= Rainbow List =

List of the most influential LGBT individuals in the UK

The Rainbow List (called the Pink List until 2014) is a list of the most influential openly LGBTQ individuals in the United Kingdom, published annually in the British national newspaper The Independent on Sunday. The list was started in 2000 to recognise individuals in public life who are openly gay, but has since grown to "[honour] those who have long and brave histories of standing up for equal rights".

== History ==
=== Pink List ===
The list was first published in 2000 to recognise openly gay individuals in the public sphere, and initially listed 50 people.

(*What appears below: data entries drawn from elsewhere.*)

(* ===== verification/Replay.v ===== *)
(** * The replay
    ([core/reconciler_core.go]: [replayToTempBranchThenUpdateMain] and
    [ReplayImportedCommits])

    [main] moves only when the whole replay went through; what it then points
    to accounts for every commit of the list. *)

From Stdlib Require Import ZArith Lia String Ascii.
From stdpp Require Import gmap strings list sorting pretty.
From S2P Require Import Prelude Hlc GoTime GoJson GoJsonFacts Metadata Sql Index Linearize Dolt ToyDolt Reconciler Walk.

Local Open Scope Z_scope.

(** ** The commit graph *)

Lemma parents_grow v v' h :
  v_commits v ⊆ v_commits v' → is_Some (v_commits v !! h) → parents v' h = parents v h.
Proof.
  intros Hs [[c ps] Hx]. unfold parents. by rewrite Hx, (lookup_weaken _ _ _ _ Hx Hs).
Qed.

Lemma ancestor_grow v v' a b :
  v_commits v ⊆ v_commits v' → ancestor v a b → ancestor v' a b.
Proof.
  intros Hs. induction 1 as [|a p b Hp _ IH]; [constructor|]. eapply rtc_l; [|done].
  unfold parents in *. destruct (v_commits v !! p) as [[c ps]|] eqn:E; [|set_solver].
  by rewrite (lookup_weaken _ _ _ _ E Hs).
Qed.

Lemma ancestor_refl v a : ancestor v a a.
Proof. constructor. Qed.

Lemma ancestor_trans v a b c : ancestor v a b → ancestor v b c → ancestor v a c.
Proof. intros H1 H2. by etrans. Qed.

Lemma ancestor_of_parent v a p b : ancestor v a p → p ∈ parents v b → ancestor v a b.
Proof. intros Ha Hp. eapply rtc_r; eauto. Qed.

(** An ancestor other than the commit itself is above one of its parents. *)
Lemma ancestor_strict v a b :
  ancestor v a b → a ≠ b → ∃ p, p ∈ parents v b ∧ ancestor v a p.
Proof. intros Ha Hne. apply rtc_inv_r in Ha as [->|(p & Ha & Hp)]; [done|eauto]. Qed.

(** The repository grew: no commit is lost, and each keeps its root value. *)
Definition grows (v v' : dview) : Prop :=
  v_commits v ⊆ v_commits v' ∧ v_trees v ⊆ v_trees v'.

Janet Street-Porter, then editor of the paper, wrote in 2012 that she started the list at the time "to celebrate the huge contribution [that gay people] make to every aspect of modern life".

=== Rainbow List ===
The list was renamed for the 2014 edition to be "more inclusive, less old-fashioned and far less like the 'girls' aisle in a toyshop". The first edition as the Rainbow List was topped by Labour Peer and former actor Michael, Baron Cashman.

== Criticism ==
Stephen Fry criticised the list in 2010 for its portrayal of Louie Spence as a "gay stereotype", whose 15 minutes of fame was already running out. Fry later stated that he had been told that the section in which Spence appeared, the "Rogue's Gallery", had been written separately by a journalist "without the deliberators' knowledge or consent."

The list has also been criticised as being unsystematic in its compilation. The Huffington Post columnist "The Guyliner" complained of the 2012 list that "[n]o complicated formulae accompany any piece about the list to tell you how this influence is calculated", and that "it is nothing more than an inventory of names".